= WHAT IS BEING ASKED =
Go over the data and keep only the lines that include "Require".

= MATERIAL FOR THE TASK =

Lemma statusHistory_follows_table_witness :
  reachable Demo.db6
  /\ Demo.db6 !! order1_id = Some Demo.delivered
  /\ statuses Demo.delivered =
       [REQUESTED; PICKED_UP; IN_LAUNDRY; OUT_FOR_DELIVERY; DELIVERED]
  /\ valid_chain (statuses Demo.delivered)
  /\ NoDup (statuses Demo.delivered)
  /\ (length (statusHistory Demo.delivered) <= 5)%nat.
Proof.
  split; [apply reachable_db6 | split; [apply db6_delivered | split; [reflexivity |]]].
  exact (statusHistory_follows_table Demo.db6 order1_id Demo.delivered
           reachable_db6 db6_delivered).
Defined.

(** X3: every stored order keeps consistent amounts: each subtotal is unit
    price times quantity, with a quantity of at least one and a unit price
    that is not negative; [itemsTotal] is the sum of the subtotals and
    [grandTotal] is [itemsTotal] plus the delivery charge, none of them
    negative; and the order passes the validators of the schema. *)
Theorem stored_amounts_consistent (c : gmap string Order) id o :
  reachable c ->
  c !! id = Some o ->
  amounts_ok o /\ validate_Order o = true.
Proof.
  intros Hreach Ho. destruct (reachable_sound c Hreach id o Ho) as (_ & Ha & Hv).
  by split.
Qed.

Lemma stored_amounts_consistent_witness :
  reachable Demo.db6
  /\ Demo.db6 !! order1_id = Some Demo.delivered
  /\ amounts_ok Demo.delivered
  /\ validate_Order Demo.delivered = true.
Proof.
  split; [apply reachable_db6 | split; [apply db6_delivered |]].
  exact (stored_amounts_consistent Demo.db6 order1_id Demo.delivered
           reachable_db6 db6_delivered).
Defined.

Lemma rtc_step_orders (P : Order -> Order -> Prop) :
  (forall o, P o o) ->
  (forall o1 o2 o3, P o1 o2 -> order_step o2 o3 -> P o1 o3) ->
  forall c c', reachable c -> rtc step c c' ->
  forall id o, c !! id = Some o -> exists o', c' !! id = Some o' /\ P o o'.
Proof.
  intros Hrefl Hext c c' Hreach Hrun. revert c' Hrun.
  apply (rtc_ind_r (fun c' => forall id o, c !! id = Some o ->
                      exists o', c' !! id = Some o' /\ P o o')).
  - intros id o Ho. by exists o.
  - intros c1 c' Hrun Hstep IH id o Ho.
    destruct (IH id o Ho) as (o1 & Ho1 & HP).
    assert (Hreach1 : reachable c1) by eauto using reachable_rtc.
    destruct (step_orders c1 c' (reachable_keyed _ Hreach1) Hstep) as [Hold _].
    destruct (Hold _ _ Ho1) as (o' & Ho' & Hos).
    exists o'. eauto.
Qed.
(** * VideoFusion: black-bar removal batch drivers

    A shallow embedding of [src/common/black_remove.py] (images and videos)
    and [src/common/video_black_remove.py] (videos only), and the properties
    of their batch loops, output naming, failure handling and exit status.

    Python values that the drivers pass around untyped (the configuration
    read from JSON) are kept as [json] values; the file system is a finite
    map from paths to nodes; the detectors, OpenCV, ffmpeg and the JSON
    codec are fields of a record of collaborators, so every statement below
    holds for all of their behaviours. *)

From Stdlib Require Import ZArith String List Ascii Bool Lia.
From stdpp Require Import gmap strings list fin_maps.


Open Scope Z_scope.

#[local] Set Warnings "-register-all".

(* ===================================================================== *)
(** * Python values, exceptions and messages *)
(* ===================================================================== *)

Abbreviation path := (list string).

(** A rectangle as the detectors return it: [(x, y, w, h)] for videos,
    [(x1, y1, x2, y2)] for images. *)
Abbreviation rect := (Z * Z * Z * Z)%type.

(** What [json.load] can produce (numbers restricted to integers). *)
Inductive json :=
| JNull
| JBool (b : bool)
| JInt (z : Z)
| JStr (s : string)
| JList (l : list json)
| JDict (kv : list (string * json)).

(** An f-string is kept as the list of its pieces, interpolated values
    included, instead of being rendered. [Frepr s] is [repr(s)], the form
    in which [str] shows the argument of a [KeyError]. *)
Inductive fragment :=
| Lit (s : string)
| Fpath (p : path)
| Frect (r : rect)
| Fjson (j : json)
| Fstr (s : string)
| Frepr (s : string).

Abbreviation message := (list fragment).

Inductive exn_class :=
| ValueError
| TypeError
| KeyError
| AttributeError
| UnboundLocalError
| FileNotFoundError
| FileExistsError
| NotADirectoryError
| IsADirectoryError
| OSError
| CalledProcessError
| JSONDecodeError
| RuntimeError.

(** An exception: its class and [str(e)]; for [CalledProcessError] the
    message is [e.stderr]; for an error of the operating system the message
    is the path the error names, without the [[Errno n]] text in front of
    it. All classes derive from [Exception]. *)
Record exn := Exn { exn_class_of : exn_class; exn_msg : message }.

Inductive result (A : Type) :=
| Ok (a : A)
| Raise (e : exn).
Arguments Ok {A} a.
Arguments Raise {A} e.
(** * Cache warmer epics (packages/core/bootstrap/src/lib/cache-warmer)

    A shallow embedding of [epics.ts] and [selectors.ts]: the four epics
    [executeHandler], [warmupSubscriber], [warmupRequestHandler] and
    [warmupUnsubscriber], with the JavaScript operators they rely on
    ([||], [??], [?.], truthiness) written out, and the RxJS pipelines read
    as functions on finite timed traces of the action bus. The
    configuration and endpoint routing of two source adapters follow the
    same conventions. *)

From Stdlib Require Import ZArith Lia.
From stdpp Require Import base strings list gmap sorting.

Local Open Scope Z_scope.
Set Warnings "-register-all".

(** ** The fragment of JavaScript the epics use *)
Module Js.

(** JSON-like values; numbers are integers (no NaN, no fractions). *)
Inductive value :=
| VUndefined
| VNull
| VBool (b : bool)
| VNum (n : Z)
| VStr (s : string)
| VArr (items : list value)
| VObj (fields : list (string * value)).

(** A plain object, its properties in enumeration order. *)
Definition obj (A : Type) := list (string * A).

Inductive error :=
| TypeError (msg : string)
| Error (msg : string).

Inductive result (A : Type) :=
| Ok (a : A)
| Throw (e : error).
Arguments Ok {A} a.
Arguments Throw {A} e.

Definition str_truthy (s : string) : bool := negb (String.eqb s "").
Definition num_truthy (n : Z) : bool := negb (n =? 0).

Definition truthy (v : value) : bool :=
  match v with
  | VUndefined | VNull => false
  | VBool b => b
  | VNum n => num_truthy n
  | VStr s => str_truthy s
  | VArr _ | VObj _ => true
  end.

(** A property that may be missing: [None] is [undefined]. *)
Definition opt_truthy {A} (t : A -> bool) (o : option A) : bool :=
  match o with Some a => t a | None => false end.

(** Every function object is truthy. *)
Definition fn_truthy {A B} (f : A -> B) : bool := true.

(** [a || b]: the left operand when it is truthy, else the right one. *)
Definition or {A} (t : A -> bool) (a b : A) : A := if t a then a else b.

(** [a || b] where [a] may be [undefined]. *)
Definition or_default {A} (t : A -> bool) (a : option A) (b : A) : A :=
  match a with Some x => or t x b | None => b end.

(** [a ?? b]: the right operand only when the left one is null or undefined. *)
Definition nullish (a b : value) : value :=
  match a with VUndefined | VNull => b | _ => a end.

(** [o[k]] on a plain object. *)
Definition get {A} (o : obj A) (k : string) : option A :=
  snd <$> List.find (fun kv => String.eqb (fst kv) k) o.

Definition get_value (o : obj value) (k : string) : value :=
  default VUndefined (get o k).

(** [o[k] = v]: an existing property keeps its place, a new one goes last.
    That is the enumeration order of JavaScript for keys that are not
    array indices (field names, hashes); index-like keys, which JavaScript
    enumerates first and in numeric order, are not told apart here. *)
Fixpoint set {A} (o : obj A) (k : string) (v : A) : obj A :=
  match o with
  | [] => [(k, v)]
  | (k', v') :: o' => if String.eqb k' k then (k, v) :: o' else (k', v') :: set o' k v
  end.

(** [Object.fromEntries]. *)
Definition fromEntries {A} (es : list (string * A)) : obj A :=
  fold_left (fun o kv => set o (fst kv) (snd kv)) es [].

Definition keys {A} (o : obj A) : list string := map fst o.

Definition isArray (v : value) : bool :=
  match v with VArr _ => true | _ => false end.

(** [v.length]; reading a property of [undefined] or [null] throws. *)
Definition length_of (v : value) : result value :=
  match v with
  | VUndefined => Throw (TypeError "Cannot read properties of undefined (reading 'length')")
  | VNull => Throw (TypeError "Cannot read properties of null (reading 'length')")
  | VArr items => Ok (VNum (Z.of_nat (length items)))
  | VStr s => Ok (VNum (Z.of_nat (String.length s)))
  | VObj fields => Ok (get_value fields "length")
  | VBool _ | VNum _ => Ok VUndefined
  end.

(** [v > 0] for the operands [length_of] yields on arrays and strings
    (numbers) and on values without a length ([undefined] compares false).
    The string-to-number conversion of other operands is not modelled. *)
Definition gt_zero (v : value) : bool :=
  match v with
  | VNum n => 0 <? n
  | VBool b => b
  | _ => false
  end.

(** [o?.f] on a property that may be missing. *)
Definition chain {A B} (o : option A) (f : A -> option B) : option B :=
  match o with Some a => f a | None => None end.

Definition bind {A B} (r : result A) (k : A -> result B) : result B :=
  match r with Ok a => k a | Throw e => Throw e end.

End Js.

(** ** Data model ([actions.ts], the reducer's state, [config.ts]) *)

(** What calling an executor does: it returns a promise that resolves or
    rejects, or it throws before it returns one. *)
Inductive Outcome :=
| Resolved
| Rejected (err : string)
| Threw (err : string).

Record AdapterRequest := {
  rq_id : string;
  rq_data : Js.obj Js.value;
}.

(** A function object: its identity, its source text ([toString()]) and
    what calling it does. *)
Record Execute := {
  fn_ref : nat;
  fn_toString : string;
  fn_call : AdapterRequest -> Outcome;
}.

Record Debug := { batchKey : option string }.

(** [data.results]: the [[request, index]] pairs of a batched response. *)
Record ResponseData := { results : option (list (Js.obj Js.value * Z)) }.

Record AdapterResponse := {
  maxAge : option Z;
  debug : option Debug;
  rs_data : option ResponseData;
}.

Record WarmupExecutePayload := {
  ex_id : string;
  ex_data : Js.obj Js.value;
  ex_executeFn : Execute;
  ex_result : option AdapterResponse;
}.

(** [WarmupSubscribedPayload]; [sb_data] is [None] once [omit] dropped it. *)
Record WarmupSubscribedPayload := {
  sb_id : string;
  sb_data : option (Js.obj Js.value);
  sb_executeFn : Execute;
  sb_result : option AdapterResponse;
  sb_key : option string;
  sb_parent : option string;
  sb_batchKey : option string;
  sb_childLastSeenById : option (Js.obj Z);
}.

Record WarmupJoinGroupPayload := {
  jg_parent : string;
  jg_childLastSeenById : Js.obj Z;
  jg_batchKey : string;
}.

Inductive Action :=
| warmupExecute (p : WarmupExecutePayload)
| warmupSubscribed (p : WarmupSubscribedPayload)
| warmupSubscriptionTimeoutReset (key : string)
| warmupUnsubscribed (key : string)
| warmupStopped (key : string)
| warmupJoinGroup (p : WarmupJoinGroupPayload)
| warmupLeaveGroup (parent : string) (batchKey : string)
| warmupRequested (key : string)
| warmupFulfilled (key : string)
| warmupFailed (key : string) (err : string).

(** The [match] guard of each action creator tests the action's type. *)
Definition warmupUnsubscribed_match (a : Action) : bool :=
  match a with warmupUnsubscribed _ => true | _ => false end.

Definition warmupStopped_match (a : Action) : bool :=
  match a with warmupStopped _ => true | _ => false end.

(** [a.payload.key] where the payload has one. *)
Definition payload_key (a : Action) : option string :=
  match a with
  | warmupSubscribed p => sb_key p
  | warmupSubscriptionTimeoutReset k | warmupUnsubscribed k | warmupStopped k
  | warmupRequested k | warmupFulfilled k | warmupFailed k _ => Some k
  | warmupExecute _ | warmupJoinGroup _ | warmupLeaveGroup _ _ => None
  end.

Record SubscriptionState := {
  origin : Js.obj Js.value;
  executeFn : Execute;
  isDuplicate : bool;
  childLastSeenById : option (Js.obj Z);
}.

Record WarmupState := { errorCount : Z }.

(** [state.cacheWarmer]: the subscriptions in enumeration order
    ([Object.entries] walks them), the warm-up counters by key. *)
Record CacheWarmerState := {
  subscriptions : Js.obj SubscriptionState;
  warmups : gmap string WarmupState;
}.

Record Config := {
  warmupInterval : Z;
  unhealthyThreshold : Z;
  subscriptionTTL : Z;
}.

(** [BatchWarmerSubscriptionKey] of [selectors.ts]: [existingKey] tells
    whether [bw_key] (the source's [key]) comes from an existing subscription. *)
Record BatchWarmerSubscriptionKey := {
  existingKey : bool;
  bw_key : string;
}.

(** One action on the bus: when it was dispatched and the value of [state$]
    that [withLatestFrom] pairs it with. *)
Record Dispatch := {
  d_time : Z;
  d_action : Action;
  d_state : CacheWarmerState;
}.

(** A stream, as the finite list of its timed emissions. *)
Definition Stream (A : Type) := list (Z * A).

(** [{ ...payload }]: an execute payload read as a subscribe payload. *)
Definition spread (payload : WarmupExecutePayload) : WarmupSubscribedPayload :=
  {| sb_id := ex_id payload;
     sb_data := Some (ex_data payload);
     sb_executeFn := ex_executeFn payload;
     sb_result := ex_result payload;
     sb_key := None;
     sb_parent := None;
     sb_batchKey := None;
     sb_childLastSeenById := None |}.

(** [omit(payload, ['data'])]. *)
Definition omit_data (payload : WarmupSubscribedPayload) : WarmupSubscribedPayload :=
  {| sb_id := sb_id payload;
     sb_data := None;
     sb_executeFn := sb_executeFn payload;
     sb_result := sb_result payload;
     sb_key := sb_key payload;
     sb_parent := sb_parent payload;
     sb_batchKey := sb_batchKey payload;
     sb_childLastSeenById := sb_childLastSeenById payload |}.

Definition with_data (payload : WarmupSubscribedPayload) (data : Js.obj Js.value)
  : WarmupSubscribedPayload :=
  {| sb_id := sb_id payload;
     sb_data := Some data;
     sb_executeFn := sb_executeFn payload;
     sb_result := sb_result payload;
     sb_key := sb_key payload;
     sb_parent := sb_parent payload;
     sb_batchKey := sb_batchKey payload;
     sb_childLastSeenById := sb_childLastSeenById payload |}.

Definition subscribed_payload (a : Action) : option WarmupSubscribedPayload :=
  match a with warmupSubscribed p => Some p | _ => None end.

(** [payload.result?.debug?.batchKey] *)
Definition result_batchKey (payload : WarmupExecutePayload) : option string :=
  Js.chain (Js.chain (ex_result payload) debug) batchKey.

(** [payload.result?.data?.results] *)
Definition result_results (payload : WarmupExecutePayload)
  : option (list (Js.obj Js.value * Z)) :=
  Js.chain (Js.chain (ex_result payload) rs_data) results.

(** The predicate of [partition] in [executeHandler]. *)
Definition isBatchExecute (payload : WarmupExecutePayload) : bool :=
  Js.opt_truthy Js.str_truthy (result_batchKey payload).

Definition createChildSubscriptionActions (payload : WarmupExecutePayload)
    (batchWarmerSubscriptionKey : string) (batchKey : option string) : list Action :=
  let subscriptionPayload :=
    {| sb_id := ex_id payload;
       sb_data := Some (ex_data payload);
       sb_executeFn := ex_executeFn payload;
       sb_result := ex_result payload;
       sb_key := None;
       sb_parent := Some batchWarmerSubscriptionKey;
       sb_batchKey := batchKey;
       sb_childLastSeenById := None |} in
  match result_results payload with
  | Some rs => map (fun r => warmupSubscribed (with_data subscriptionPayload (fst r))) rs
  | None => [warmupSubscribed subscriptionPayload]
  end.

--

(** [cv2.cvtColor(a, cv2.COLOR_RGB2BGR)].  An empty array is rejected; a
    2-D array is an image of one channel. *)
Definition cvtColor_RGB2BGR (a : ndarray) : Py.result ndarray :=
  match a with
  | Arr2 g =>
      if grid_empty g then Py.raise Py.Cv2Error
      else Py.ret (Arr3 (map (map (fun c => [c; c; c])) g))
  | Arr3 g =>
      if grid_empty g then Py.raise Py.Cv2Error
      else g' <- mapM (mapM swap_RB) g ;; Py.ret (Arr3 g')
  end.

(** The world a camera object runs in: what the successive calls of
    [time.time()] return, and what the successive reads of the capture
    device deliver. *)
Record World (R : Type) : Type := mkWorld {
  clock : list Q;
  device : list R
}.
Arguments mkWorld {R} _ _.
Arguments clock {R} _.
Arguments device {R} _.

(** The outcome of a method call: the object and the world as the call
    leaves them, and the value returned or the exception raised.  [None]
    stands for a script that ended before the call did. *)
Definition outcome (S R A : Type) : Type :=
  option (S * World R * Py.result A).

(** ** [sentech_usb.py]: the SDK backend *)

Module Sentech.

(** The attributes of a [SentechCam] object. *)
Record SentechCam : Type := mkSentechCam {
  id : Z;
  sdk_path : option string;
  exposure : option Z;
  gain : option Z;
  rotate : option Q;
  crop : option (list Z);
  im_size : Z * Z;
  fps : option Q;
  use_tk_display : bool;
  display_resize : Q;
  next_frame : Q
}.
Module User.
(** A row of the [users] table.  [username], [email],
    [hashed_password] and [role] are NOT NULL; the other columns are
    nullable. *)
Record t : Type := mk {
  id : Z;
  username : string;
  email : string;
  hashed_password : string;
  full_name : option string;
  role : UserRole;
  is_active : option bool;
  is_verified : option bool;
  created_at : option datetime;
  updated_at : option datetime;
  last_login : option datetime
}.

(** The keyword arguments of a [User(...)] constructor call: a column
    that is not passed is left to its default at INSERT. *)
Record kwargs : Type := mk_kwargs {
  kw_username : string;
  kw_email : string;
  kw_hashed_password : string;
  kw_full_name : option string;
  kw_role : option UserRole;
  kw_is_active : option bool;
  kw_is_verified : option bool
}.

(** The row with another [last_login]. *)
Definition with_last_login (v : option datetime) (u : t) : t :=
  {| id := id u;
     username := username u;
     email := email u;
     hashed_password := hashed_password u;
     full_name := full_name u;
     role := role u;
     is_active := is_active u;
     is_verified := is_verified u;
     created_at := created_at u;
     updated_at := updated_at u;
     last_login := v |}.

= ANSWER =
From Stdlib Require Import ZArith String List Ascii Bool Lia.
From stdpp Require Import gmap strings list fin_maps.
From Stdlib Require Import ZArith Lia.
From stdpp Require Import base strings list gmap sorting.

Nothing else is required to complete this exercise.